#### [TASK]
An exact transcription of the lines below, from the first through the one containing "argmin (map (fun f => Rabs (f - 10))", is the only output wanted.

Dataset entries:
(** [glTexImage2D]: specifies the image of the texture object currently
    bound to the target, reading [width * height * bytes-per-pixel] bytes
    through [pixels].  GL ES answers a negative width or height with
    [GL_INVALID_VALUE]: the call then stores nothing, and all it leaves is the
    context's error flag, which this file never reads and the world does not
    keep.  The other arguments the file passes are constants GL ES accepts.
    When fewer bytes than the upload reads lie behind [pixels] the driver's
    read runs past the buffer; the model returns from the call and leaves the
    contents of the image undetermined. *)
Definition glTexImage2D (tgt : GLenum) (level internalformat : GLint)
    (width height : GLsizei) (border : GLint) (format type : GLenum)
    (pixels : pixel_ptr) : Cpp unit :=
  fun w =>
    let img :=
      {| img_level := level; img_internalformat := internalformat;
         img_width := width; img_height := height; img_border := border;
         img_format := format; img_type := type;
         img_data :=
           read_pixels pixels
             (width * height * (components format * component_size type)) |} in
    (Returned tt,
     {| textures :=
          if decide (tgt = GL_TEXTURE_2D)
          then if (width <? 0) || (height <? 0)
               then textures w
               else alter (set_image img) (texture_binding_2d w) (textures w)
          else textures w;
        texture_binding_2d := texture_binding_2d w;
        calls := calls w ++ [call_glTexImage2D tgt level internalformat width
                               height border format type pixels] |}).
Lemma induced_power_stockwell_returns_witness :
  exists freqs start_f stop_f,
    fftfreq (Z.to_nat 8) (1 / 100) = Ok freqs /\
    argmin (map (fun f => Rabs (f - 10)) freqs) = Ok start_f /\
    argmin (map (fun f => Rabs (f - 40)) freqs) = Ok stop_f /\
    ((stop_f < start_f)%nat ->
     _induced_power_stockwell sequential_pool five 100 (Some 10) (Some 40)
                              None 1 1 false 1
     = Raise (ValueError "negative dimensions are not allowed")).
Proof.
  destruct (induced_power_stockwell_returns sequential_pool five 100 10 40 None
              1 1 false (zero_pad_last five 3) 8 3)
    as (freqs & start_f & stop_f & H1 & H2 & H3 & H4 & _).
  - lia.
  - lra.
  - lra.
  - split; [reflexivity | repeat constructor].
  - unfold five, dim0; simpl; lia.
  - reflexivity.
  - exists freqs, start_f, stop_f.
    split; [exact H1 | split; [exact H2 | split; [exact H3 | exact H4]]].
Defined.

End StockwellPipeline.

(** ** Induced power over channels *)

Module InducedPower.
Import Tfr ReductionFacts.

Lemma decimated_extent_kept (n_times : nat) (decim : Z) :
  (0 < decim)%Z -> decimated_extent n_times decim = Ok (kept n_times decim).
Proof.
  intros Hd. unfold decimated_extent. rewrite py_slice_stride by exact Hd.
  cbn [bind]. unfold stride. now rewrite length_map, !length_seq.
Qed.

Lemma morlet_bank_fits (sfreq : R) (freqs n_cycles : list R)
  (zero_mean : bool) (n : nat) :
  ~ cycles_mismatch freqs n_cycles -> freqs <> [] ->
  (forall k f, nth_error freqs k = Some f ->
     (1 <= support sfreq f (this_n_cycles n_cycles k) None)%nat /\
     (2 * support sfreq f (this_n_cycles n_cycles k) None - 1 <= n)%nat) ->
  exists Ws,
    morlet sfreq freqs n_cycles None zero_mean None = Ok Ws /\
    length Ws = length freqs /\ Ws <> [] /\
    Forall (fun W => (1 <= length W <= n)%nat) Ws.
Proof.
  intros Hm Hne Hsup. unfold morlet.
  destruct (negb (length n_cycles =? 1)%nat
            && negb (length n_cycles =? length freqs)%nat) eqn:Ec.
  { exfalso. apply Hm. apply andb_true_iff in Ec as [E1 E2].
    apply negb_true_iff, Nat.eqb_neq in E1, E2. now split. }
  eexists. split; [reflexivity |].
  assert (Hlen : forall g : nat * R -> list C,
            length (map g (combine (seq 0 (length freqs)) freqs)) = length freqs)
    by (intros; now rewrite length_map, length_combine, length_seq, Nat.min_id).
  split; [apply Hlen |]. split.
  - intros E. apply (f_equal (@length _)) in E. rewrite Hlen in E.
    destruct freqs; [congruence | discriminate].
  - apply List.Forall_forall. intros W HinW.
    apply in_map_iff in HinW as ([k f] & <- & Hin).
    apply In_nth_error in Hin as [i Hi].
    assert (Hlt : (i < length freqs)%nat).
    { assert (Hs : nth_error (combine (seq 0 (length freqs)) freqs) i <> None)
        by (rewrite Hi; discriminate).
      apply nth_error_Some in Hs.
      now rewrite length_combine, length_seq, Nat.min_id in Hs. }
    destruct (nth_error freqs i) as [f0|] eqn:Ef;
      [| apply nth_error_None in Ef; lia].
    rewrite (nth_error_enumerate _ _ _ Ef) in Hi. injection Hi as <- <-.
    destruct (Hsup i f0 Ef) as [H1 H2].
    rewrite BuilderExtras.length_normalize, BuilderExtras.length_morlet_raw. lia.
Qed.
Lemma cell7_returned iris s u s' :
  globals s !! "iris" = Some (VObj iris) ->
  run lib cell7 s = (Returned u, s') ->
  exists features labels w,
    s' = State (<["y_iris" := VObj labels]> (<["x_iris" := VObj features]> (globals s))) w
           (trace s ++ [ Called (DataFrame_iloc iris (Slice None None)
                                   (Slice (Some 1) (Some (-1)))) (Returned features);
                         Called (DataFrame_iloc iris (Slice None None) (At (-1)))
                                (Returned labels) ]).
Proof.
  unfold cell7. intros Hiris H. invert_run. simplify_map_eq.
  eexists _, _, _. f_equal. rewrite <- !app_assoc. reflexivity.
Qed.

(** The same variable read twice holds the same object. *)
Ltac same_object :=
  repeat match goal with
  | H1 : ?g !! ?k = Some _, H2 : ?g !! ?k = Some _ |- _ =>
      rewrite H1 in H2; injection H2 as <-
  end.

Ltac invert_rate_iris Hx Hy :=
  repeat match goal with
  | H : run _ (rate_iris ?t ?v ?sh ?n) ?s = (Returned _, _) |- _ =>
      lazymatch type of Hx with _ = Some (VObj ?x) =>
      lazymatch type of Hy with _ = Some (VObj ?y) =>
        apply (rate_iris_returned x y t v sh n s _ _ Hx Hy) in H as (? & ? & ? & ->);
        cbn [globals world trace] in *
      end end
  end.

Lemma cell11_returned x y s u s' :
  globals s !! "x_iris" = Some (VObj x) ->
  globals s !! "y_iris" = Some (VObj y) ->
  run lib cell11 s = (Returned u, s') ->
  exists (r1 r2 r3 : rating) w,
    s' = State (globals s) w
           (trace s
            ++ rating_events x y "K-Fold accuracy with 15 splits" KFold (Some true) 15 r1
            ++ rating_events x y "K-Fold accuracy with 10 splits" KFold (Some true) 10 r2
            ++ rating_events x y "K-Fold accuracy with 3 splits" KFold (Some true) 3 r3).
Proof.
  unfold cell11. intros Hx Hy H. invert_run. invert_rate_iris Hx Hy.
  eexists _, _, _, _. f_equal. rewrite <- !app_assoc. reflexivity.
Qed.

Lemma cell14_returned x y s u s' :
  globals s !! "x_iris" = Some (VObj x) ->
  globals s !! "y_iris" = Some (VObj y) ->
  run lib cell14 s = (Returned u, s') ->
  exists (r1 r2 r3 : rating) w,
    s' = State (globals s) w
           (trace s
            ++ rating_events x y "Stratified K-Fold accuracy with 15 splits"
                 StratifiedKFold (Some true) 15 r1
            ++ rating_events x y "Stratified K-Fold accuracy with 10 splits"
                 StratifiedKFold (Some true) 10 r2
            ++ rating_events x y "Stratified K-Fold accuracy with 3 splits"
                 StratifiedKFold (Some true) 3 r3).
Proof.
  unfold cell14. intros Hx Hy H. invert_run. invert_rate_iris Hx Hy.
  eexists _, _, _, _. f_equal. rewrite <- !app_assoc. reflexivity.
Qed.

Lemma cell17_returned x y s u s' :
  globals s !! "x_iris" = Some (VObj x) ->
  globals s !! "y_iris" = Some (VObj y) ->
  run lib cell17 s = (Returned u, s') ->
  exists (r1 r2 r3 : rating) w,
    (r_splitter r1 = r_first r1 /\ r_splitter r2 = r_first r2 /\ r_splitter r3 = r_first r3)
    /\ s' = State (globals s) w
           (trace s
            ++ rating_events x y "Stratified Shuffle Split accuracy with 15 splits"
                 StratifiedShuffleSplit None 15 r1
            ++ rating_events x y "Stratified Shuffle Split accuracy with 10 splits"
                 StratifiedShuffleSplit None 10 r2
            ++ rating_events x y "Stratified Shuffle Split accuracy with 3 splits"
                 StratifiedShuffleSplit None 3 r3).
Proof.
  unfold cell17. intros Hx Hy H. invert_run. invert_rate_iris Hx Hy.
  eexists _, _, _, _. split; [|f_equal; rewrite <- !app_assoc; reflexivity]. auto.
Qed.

#### [SOLUTION TO THIS EXERCISE]
(** [glTexImage2D]: specifies the image of the texture object currently
    bound to the target, reading [width * height * bytes-per-pixel] bytes
    through [pixels].  GL ES answers a negative width or height with
    [GL_INVALID_VALUE]: the call then stores nothing, and all it leaves is the
    context's error flag, which this file never reads and the world does not
    keep.  The other arguments the file passes are constants GL ES accepts.
    When fewer bytes than the upload reads lie behind [pixels] the driver's
    read runs past the buffer; the model returns from the call and leaves the
    contents of the image undetermined. *)
Definition glTexImage2D (tgt : GLenum) (level internalformat : GLint)
    (width height : GLsizei) (border : GLint) (format type : GLenum)
    (pixels : pixel_ptr) : Cpp unit :=
  fun w =>
    let img :=
      {| img_level := level; img_internalformat := internalformat;
         img_width := width; img_height := height; img_border := border;
         img_format := format; img_type := type;
         img_data :=
           read_pixels pixels
             (width * height * (components format * component_size type)) |} in
    (Returned tt,
     {| textures :=
          if decide (tgt = GL_TEXTURE_2D)
          then if (width <? 0) || (height <? 0)
               then textures w
               else alter (set_image img) (texture_binding_2d w) (textures w)
          else textures w;
        texture_binding_2d := texture_binding_2d w;
        calls := calls w ++ [call_glTexImage2D tgt level internalformat width
                               height border format type pixels] |}).
Lemma induced_power_stockwell_returns_witness :
  exists freqs start_f stop_f,
    fftfreq (Z.to_nat 8) (1 / 100) = Ok freqs /\
    argmin (map (fun f => Rabs (f - 10)) freqs) = Ok start_f /\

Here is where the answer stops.